Most attribution programs make a quiet assumption that turns out to be a serious design flaw: they pool all conversions together. A first-time customer and a returning customer who makes their fourth purchase both count as a conversion. Both paths get measured. The model produces one set of channel credit scores that is used to optimize the entire media program.
The problem is that new customer acquisition and customer retention are not the same marketing problem. They require different channels, different messaging, different funnel shapes, and different attribution models. When you pool them, the model optimizes for whichever behavior is more common in your dataset — and produces systematically wrong answers for both.
Why New and Returning Customers Follow Different Paths
A new customer, by definition, has no brand relationship. They need to be reached, made aware, developed through consideration, and converted for the first time. That journey typically involves upper-funnel awareness channels — TV, OOH, display prospecting, paid social — before any lower-funnel engagement begins. The path is longer and involves more touchpoints.
A returning customer already has a brand relationship. They know the product. They've purchased before. They are susceptible to re-engagement via email, brand search, loyalty program communications, and targeted retargeting. Their conversion path is shorter, faster, and dominated by direct and owned channels.
These are structurally different journeys. Measuring them with the same model produces a credit distribution that is average of both — accurate for neither.
How Pooled Attribution Distorts Channel Credit
The distortion is systematic and predictable. Returning customers convert at higher rates and at lower cost. They are also more numerous in most established brands' customer bases. When a pooled model looks for "channels associated with conversion," it will find the channels most present in returning customer paths: email, brand search, retargeting. These channels will receive high credit scores — because they are genuinely effective at what they do, which is re-engaging existing customers.
The channels that are responsible for new customer acquisition — TV, upper-funnel paid social, display prospecting — appear in fewer converting paths (because new customer acquisition is harder), and the paths they appear in tend to be longer (because consideration cycles are longer). In a pooled model, these channels are penalized for the very thing that makes them valuable: reaching consumers who haven't converted yet.
The practical consequence: attribution-driven budget decisions in pooled models systematically shift investment toward retention channels and away from acquisition channels. This produces short-term efficiency gains and long-term growth stagnation. The retention channels look increasingly efficient because the existing customer base keeps converting. Acquisition slows. The customer base ages. Eventually, the brand starts shrinking.

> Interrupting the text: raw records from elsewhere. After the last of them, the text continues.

Lemma for_each_enterRule_verdict l :
  ∀ s1 s2,
    schema s1 = schema s2 →
    (for_each enterRule l s1).1 = (for_each enterRule l s2).1.
Proof.
  induction l as [| c l IH]; intros s1 s2 Hsch; [done |].
  cbn [for_each]. rewrite !bind_eq.
  pose proof (enterRule_verdict c s1 s2 Hsch) as Hc.
  pose proof (appends_only_enterRule c s1) as [H1 _ _ _].
  pose proof (appends_only_enterRule c s2) as [H2 _ _ _].
  destruct (enterRule c s1) as [[[] | e1] s1'],
           (enterRule c s2) as [[[] | e2] s2']; cbn in *; try done.
  apply IH. congruence.
Qed.

(** X11.  Whether a pass returns or raises, and with which error, depends
    on the listener only through its schema: the lists it already holds
    play no part. *)
Theorem verdict_depends_on_schema_only ps t s1 s2 :
  schema s1 = schema s2 →
  (walk ps t s1).1 = (walk ps t s2).1.
Proof.
  intros Hsch. rewrite !walk_for_each. by apply for_each_enterRule_verdict.
Qed.

Lemma verdict_depends_on_schema_only_witness :
  (walk [] Queries.count_query
     (Listener Queries.count_schema ["old"] ["older"] ["oldest"])).1
  = (validate Queries.count_schema Queries.count_query).1.
Proof.
  apply (verdict_depends_on_schema_only [] Queries.count_query
           (Listener Queries.count_schema ["old"] ["older"] ["oldest"])
           (init Queries.count_schema)).
  reflexivity.
Defined.
(** * password: a shallow embedding of the Go password generator

    The development follows [password.go].  On a 64-bit platform Go's
    [uint] is a 64-bit unsigned integer: it is a [Z] here and every
    operation that can leave [0, 2^64) is wrapped explicitly.  A slice of runes is a [list rune];
    a function returning [(value, error)] returns a pair here as well,
    [None] standing for Go's [nil].  A run-time panic (index out of range,
    [makeslice: len out of range], a panicking provider) is the outcome
    [Panics]. *)

From Stdlib Require Import ZArith String Lia.
From stdpp Require Import base numbers list.

Local Open Scope Z_scope.

(** ** Machine integers, runes, slices *)

Definition uint := Z.
Definition uint_size : Z := 2 ^ 64.
Definition wrap (x : Z) : uint := x mod uint_size.
Definition is_uint (x : Z) : Prop := 0 <= x < uint_size.

Definition rune := Z.

#[global] Typeclasses Transparent uint rune.

(** [len(s)] of Go.  A length is a non-negative [int], so the conversion
    [uint(len(s))] of the source does not change it. *)
Definition len {A : Type} (s : list A) : Z := Z.of_nat (length s).

(** The loops of the source are all of the form
    [for i := uint(0); i < n; i++]; [iterations n] is how often the body
    is entered when nothing leaves the loop early.  The loop variable stays
    below [n], so [i++] never wraps around. *)
Definition iterations (n : uint) : nat := Z.to_nat n.
Arguments iterations : simpl never.

(** [[]rune(s)] for a string literal of ASCII characters. *)
Definition runes (s : string) : list rune :=
  (fun a => Z.of_nat (Ascii.nat_of_ascii a)) <$> list_ascii_of_string s.

(** ** Errors and outcomes *)

(** Go's [error] values as far as the package can tell them apart:
    [InvalidLengthErr] and [NoCharactersErr] are its two exported error
    variables, [RandomErr] is every other error value (of crypto/rand, of
    math/big or of a custom [Random]).  An implementation of [Random] may
    return any of them, the two exported variables included. *)
Inductive error :=
| InvalidLengthErr
| NoCharactersErr
| RandomErr (msg : string).

Inductive result (A : Type) :=
| Returns (a : A)
| Panics.
Arguments Returns {A} a.
Arguments Panics {A}.

(** ** The Random interface *)

(** What an implementation of [Get(max uint) (uint, error)] does on a
    receiver of type [T]: it returns a number and an error (or panics) and
    leaves the receiver in a new state. *)
Class Random (T : Type) := Get : T -> uint -> result (uint * option error) * T.

(** One call of [Get] as seen from outside: the bound passed and the answer. *)
Record call := Call { bound : uint; answer : result (uint * option error) }.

The Structural Fix: Separate Models
The solution is conceptually straightforward: segment the attribution model by customer status. Run a separate analysis for first-purchase conversions and for repeat-purchase conversions. The channel credit distribution will look substantially different in each.

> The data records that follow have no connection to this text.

(** X12. Right after the reset shortcut the weather panel and the marker
    are gone whatever the zoom was, and the next move, however small, seeds
    the weather coordinate again. *)
Theorem reset_then_move_reseeds {M : JSMath}
        (s : State) (k : KeyboardEvent) (event : MoveEvent)
        (theme : option string) :
  ctrlKey k = true ->
  key k = "q" ->
  weatherDisplay (render theme (step s (KeyDown k))) = None /\
  view_marker (render theme (step s (KeyDown k))) = None /\
  lastWeatherCoordinates (step (step s (KeyDown k)) (Move event))
  = Some (event_coordinates event).
Proof.
  intros Hctrl Hkey.
  assert (Hq : is_ctrl_q k = true)
    by (unfold is_ctrl_q; rewrite Hctrl, Hkey; reflexivity).
  rewrite (step_state (step s (KeyDown k)) (Move event)).
  rewrite (step_state s (KeyDown k)), Hq.
  repeat split.
Qed.

(** ** Events that repeat or do not move the view *)

(** X8. Every event other than the style toggle is idempotent: handling it
    a second time right away leaves the state as the first handling left
    it. *)
Theorem step_idempotent {M : JSMath} (s : State) (e : Event) :
  e <> ToggleStyle ->
  step (step s e) e = step s e.
Proof.
  intros Hnot.
  rewrite (step_state (step s e) e), (step_state s e).
  destruct e as [event | | [m |] | | | lon lat | c | k];
    try reflexivity.
  - cbn [lastWeatherCoordinates selectedLocation coordinates context
         ctx_coordinates ctx_selectedLocation mapRef loading zoom mapStyle].
    destruct (lastWeatherCoordinates s) as [last |].
    + destruct (exceeds_threshold (event_coordinates event) last) eqn:Hfar.
      * destruct (exceeds_threshold (event_coordinates event)
                                    (event_coordinates event)); reflexivity.
      * rewrite Hfar. reflexivity.
    + destruct (exceeds_threshold (event_coordinates event)
                                  (event_coordinates event)); reflexivity.
  - contradiction Hnot. reflexivity.
  - destruct (is_ctrl_q k); reflexivity.
Qed.

(** X11. Load, ref-callback, marker-click and style-toggle events and key
    presses other than the shortcut change neither the displayed
    coordinates and zoom nor what the weather panel shows. *)
Theorem position_kept {M : JSMath}
        (s : State) (e : Event) (theme : option string) :
  keeps_position e = true ->
  coordinatesDisplay (render theme (step s e))
  = coordinatesDisplay (render theme s) /\
  weatherDisplay (render theme (step s e)) = weatherDisplay (render theme s).
Proof.
  intros Hkeeps.
  rewrite step_state.
  destruct e as [event | | [m |] | | | lon lat | c | k];
    try discriminate Hkeeps; try (split; reflexivity).
  cbn in Hkeeps. apply negb_true_iff in Hkeeps. rewrite Hkeeps.
  split; reflexivity.
Qed.

(** ** The style along a trace *)

Lemma toggleMapStyle_twice (style : string) :
  style = "STREETS" \/ style = "SATELLITE" ->
  toggleMapStyle (toggleMapStyle style) = style.
Proof. intros [-> | ->]; reflexivity. Qed.

Lemma mapStyle_run_events {M : JSMath} (es : list Event) (s : State) :
  mapStyle s = "STREETS" \/ mapStyle s = "SATELLITE" ->
  mapStyle (run_events es s) =
  if Nat.even (List.length (filter is_toggle es))
  then mapStyle s
  else toggleMapStyle (mapStyle s).
Proof.
  revert s.
  induction es as [| e es IH]; intros s Hs.
  - reflexivity.
  - cbn [run_events fold_left].
    change (fold_left step es (step s e)) with (run_events es (step s e)).
    assert (Hs' : mapStyle (step s e) = "STREETS" \/
                  mapStyle (step s e) = "SATELLITE").
    { rewrite mapStyle_after_event.
      destruct e; try exact Hs. apply toggleMapStyle_range. }
    rewrite (IH _ Hs'), mapStyle_after_event.
    destruct e; cbn [filter is_toggle]; try reflexivity.
    cbn [List.length]. rewrite Nat.even_succ, <- Nat.negb_even.
    rewrite (toggleMapStyle_twice _ Hs).
    destruct (Nat.even (List.length (filter is_toggle es))); reflexivity.
Qed.

(** X9. After any sequence of events from the first render the style is
    STREETS when the number of toggles is even and SATELLITE when it is
    odd; no other event has a say. *)
Theorem mapStyle_parity {M : JSMath}
        (ctx : CoordinatesContext) (es : list Event) :
  mapStyle (run_events es (initial_state ctx)) =
  if Nat.even (List.length (filter is_toggle es)) then "STREETS" else "SATELLITE".
Proof.
  rewrite mapStyle_run_events; [reflexivity | left; reflexivity].
Qed.

(** X10. In every state reached from the first render the map is given a
    style URL: the satellite style whatever the theme, and for STREETS the
    dark style under the dark theme and the light one under any other
    theme, an unresolved one included; the 3D-buildings layer is rendered
    exactly with the two STREETS styles. *)
Theorem render_style_url {M : JSMath}
        (ctx : CoordinatesContext) (es : list Event) (theme : option string) :
  let v := render theme (run_events es (initial_state ctx)) in
  view_mapStyle v =
  Some (if view_buildingsLayer v
        then if is_dark theme
             then "mapbox://styles/mapbox/dark-v11"
             else "mapbox://styles/mapbox/streets-v12"
        else "mapbox://styles/mapbox/satellite-streets-v12").
Proof.
  cbv zeta. unfold render; cbn [view_mapStyle view_buildingsLayer].
  destruct (mapStyle_reachable ctx es) as [-> | ->]; cbn.
  - destruct theme as [t |]; cbn; [destruct (String.eqb t "dark") |];
      reflexivity.
  - destruct theme as [t |]; cbn; [destruct (String.eqb t "dark") |];
      reflexivity.
Qed.

(** ** The weather panel after a move *)

(** X13. A move always leaves a weather coordinate behind, so after a move
    the weather panel is rendered exactly when the event's zoom is at least
    14 (a NaN zoom hides it). *)
Theorem weather_panel_after_move {M : JSMath}
        (s : State) (event : MoveEvent) (theme : option string) :
  lastWeatherCoordinates (step s (Move event)) <> None /\
  (weatherDisplay (render theme (step s (Move event))) <> None <->
   JS.ge (vs_zoom (viewState event)) 14 = true).
Proof.
  assert (Hset : lastWeatherCoordinates (step s (Move event)) <> None).
  { rewrite weather_after_event.
    destruct (lastWeatherCoordinates s) as [last |]; [| discriminate].
    destruct (exceeds_threshold (event_coordinates event) last);
      discriminate. }
  split; [exact Hset |].
  change (weatherDisplay (render theme (step s (Move event))))
    with (if JS.ge (zoom (step s (Move event))) 14
          then lastWeatherCoordinates (step s (Move event)) else None).
  replace (zoom (step s (Move event))) with (vs_zoom (viewState event))
    by (rewrite step_state; reflexivity).
  destruct (JS.ge (vs_zoom (viewState event)) 14).
  - split; [reflexivity | intros _; exact Hset].
  - split; [intros Hshown; contradiction Hshown; reflexivity | discriminate].
Qed.

(** ** The other handlers at concrete inputs *)

(** Witness of X3: the shortcut on a mounted map. *)
Lemma flyTo_only_current_map_witness :
  In (FlyTo (MapHandle 0) default_flyTo)
     (handler (M := ProductMath) at_origin (KeyDown ctrl_q)) /\
  mapRef at_origin = Some (MapHandle 0).
Proof.
  assert (Hin : In (FlyTo (MapHandle 0) default_flyTo)
                   (handler (M := ProductMath) at_origin (KeyDown ctrl_q)))
    by (right; left; reflexivity).
  split.
  - exact Hin.
  - exact (proj1 (proj1 (@flyTo_only_current_map ProductMath at_origin
                           (KeyDown ctrl_q) (MapHandle 0) default_flyTo)
                    Hin)).
Defined.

In the new customer model, TV, display, and upper-funnel paid social typically receive much higher credit. The paths are longer and involve more channel diversity. The Originator role (TV, prospecting display) is prominent. Brand search and email, while present, appear later in the path and in a support role.
In the returning customer model, email, brand search, and retargeting dominate. The paths are shorter. Direct channel engagement is the predominant pattern. These results are expected — and they're correct. The insight isn't that one set of channels is more valuable than the other. The insight is that they are valuable for different things, and optimizing the budget requires knowing which job each channel is being asked to do.
What to Do With Two Models
The practical application is budget segmentation. A program that has both an acquisition goal and a retention goal should allocate budget to each objective separately — and use the corresponding attribution model to optimize within each allocation. The total marketing budget is divided between "grow the customer base" and "retain and deepen existing customer relationships," and each pool is managed against its own measurement signal.
This approach also enables more honest performance reporting. An email campaign that drives 12% of conversions in a pooled model is getting credit for a mix of new and returning customers. In a segmented model, you know what percentage of those conversions were new customers (relatively rare for email) versus returning customers (the dominant pattern). The channel ROI calculations become more meaningful — and the budget decisions they support become more accurate.
C3 Metrics attribution programs can segment converting paths by new versus returning customer status at the individual consumer level, producing separate channel credit distributions for acquisition and retention. This segmentation is standard in programs for brands where the distinction between customer acquisition and retention is strategically significant — which, in practice, includes almost every enterprise advertiser we work with.